(Records from a dataset)
BEGIN

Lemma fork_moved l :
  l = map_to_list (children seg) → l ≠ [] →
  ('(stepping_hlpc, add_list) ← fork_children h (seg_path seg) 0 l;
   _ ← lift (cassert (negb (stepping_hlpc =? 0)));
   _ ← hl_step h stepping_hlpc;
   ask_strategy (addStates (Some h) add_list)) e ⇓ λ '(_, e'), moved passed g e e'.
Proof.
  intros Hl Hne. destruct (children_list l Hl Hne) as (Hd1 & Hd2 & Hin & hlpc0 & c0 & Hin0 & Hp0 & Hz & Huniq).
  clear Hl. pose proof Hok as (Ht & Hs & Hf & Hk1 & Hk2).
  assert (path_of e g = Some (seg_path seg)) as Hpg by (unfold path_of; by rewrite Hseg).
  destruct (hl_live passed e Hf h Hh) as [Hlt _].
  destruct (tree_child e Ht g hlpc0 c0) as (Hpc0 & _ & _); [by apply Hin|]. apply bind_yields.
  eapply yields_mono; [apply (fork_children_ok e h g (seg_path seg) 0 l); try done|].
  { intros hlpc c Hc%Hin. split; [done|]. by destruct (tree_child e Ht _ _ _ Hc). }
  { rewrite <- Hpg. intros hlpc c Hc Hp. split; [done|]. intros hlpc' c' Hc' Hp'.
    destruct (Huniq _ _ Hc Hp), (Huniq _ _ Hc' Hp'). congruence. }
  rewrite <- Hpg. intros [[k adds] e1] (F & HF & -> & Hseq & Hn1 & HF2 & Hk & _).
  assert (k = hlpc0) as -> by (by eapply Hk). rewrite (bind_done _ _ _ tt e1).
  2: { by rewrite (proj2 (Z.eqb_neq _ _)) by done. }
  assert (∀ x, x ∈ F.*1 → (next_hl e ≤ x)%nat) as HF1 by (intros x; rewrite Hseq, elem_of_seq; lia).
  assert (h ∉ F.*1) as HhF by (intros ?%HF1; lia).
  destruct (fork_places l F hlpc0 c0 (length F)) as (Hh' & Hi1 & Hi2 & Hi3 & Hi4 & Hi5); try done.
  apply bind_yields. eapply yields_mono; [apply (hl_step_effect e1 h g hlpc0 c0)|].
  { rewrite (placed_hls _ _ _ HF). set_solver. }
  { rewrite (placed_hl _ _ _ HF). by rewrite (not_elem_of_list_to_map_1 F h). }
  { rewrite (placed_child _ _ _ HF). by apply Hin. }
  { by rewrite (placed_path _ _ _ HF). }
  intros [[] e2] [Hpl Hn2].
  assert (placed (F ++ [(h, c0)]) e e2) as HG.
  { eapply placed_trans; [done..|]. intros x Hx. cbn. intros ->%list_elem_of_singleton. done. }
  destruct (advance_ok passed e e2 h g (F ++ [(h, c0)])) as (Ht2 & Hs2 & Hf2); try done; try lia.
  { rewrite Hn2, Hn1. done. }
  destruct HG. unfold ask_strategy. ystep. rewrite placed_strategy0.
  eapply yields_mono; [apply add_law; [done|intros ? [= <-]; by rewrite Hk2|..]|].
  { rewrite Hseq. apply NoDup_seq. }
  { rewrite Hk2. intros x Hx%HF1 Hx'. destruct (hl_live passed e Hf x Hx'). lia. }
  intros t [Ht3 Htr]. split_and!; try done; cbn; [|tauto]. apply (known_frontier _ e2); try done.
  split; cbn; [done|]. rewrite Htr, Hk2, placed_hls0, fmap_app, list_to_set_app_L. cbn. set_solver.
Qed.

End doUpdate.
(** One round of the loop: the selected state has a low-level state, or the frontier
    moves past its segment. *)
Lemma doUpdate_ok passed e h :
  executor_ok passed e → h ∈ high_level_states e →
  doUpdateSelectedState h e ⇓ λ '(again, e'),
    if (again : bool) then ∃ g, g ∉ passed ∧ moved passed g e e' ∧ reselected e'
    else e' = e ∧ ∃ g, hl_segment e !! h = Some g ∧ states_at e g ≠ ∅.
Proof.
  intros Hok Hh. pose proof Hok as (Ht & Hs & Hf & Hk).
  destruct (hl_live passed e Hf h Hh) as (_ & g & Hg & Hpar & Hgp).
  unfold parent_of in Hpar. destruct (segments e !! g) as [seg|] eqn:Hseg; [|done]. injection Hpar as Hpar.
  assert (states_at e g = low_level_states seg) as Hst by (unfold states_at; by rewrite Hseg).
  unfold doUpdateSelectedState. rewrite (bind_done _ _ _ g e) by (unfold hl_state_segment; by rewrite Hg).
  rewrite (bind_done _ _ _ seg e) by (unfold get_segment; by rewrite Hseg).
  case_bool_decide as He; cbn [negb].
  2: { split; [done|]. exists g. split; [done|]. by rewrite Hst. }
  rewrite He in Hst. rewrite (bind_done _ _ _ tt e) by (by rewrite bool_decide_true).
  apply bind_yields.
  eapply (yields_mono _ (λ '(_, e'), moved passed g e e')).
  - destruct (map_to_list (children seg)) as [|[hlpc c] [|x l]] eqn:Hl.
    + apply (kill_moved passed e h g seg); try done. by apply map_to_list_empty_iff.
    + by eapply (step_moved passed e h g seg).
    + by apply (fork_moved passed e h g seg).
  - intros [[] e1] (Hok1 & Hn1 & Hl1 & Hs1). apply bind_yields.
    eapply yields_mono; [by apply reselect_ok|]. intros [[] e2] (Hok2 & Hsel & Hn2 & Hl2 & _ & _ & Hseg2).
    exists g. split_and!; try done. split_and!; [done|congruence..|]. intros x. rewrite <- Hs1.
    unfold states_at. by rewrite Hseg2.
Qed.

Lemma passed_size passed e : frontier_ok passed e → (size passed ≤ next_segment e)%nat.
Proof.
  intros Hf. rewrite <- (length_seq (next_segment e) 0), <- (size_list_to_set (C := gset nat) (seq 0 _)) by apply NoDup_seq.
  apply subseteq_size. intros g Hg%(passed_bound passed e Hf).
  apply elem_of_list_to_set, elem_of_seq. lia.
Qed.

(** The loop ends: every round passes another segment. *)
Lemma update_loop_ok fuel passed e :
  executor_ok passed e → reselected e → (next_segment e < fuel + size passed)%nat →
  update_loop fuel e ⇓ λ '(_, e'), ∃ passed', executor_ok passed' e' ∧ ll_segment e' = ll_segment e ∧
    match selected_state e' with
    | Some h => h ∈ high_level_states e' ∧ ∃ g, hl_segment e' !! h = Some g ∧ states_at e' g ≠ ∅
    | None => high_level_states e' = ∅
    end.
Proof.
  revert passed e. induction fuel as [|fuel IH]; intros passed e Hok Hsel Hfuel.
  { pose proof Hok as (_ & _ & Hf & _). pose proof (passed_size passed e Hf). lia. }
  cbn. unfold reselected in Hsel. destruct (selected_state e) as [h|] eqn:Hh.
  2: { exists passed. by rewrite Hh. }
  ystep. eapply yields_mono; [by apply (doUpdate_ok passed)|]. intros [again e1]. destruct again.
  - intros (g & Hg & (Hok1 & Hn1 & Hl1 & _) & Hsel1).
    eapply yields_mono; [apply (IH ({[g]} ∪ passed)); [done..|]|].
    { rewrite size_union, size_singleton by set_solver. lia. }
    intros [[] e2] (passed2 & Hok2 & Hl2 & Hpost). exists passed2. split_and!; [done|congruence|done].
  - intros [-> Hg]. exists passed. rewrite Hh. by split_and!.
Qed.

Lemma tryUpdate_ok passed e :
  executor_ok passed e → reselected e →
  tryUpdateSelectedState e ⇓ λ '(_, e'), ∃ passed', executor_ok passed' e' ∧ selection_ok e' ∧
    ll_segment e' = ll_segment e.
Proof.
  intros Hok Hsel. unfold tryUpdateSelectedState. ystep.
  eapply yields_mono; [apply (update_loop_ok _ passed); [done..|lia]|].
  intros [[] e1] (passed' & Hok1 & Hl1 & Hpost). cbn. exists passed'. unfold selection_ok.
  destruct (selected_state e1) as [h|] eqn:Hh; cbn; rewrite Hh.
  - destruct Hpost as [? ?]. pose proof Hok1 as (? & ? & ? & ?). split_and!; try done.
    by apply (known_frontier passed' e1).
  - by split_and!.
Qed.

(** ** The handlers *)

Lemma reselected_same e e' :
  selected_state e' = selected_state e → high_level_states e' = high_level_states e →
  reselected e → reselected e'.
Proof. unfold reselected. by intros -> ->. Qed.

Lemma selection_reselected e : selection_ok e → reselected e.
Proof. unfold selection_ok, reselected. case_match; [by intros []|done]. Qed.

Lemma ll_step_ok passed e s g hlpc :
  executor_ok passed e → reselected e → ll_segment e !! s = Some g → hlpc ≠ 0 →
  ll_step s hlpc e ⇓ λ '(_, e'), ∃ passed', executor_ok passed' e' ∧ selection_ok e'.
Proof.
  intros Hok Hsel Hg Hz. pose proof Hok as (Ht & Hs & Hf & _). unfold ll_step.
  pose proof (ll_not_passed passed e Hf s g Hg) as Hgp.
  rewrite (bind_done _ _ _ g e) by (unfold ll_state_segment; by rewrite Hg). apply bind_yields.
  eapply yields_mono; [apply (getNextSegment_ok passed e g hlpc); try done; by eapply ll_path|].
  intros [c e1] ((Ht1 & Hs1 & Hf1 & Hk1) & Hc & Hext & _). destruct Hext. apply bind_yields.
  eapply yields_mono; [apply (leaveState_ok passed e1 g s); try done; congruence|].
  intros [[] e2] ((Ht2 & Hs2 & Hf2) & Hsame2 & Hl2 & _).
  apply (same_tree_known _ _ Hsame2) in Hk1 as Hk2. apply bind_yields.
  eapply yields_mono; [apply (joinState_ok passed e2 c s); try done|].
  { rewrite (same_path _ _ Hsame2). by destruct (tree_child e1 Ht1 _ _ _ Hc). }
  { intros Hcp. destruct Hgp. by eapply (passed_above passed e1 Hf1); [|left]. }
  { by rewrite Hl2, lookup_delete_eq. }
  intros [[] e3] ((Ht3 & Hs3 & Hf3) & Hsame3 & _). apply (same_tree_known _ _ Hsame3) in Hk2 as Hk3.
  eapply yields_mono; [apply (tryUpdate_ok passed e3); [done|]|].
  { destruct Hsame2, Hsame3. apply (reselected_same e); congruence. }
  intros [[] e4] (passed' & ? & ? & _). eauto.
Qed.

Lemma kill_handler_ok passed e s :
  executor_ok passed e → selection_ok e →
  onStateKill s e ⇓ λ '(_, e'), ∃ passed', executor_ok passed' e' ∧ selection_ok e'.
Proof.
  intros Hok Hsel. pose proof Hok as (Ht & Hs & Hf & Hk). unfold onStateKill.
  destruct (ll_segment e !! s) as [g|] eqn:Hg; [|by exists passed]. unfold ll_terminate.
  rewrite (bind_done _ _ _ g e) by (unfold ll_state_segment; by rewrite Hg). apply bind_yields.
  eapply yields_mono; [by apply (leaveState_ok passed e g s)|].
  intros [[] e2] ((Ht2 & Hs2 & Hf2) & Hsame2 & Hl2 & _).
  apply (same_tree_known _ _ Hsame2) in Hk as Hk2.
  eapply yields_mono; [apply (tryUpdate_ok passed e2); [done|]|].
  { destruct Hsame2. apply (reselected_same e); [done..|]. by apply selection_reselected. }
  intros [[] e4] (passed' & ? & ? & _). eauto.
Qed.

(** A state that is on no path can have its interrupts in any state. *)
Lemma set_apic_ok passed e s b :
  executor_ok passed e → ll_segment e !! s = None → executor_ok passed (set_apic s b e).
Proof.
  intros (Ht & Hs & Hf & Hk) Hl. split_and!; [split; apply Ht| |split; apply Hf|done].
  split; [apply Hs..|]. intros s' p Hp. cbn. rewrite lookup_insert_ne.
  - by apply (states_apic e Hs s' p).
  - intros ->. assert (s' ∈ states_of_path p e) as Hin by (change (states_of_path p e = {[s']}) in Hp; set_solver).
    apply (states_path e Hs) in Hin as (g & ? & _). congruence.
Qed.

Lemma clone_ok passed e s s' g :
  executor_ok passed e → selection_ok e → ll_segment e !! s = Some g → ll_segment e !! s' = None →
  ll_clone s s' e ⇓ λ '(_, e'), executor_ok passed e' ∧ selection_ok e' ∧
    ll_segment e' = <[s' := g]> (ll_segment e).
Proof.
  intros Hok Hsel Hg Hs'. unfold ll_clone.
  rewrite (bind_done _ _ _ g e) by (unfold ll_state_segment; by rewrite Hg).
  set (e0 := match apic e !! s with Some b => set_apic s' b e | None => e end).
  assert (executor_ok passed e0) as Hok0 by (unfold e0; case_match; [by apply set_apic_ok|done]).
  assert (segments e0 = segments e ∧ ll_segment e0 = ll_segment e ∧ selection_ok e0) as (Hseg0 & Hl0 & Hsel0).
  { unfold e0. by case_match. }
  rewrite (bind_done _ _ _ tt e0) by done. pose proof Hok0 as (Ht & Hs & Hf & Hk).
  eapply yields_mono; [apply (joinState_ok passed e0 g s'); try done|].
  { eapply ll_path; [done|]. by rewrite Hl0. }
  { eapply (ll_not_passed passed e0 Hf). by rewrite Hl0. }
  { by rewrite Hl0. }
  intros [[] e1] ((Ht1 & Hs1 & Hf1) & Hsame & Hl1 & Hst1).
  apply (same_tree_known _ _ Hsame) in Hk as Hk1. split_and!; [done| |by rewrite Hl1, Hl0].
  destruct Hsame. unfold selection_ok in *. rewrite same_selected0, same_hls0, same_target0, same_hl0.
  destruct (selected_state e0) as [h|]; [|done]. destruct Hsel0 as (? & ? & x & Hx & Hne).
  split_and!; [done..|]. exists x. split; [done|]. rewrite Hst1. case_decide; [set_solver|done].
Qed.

END

Requirement »
Your task is to restate, word for word, only those lines above that fall between the line holding "hlpc c Hc%Hin." and the line holding "executor_ok passed e → h", inclusive.

Written response »
  { intros hlpc c Hc%Hin. split; [done|]. by destruct (tree_child e Ht _ _ _ Hc). }
  { rewrite <- Hpg. intros hlpc c Hc Hp. split; [done|]. intros hlpc' c' Hc' Hp'.
    destruct (Huniq _ _ Hc Hp), (Huniq _ _ Hc' Hp'). congruence. }
  rewrite <- Hpg. intros [[k adds] e1] (F & HF & -> & Hseq & Hn1 & HF2 & Hk & _).
  assert (k = hlpc0) as -> by (by eapply Hk). rewrite (bind_done _ _ _ tt e1).
  2: { by rewrite (proj2 (Z.eqb_neq _ _)) by done. }
  assert (∀ x, x ∈ F.*1 → (next_hl e ≤ x)%nat) as HF1 by (intros x; rewrite Hseq, elem_of_seq; lia).
  assert (h ∉ F.*1) as HhF by (intros ?%HF1; lia).
  destruct (fork_places l F hlpc0 c0 (length F)) as (Hh' & Hi1 & Hi2 & Hi3 & Hi4 & Hi5); try done.
  apply bind_yields. eapply yields_mono; [apply (hl_step_effect e1 h g hlpc0 c0)|].
  { rewrite (placed_hls _ _ _ HF). set_solver. }
  { rewrite (placed_hl _ _ _ HF). by rewrite (not_elem_of_list_to_map_1 F h). }
  { rewrite (placed_child _ _ _ HF). by apply Hin. }
  { by rewrite (placed_path _ _ _ HF). }
  intros [[] e2] [Hpl Hn2].
  assert (placed (F ++ [(h, c0)]) e e2) as HG.
  { eapply placed_trans; [done..|]. intros x Hx. cbn. intros ->%list_elem_of_singleton. done. }
  destruct (advance_ok passed e e2 h g (F ++ [(h, c0)])) as (Ht2 & Hs2 & Hf2); try done; try lia.
  { rewrite Hn2, Hn1. done. }
  destruct HG. unfold ask_strategy. ystep. rewrite placed_strategy0.
  eapply yields_mono; [apply add_law; [done|intros ? [= <-]; by rewrite Hk2|..]|].
  { rewrite Hseq. apply NoDup_seq. }
  { rewrite Hk2. intros x Hx%HF1 Hx'. destruct (hl_live passed e Hf x Hx'). lia. }
  intros t [Ht3 Htr]. split_and!; try done; cbn; [|tauto]. apply (known_frontier _ e2); try done.
  split; cbn; [done|]. rewrite Htr, Hk2, placed_hls0, fmap_app, list_to_set_app_L. cbn. set_solver.
Qed.

End doUpdate.
(** One round of the loop: the selected state has a low-level state, or the frontier
    moves past its segment. *)
Lemma doUpdate_ok passed e h :
  executor_ok passed e → h ∈ high_level_states e →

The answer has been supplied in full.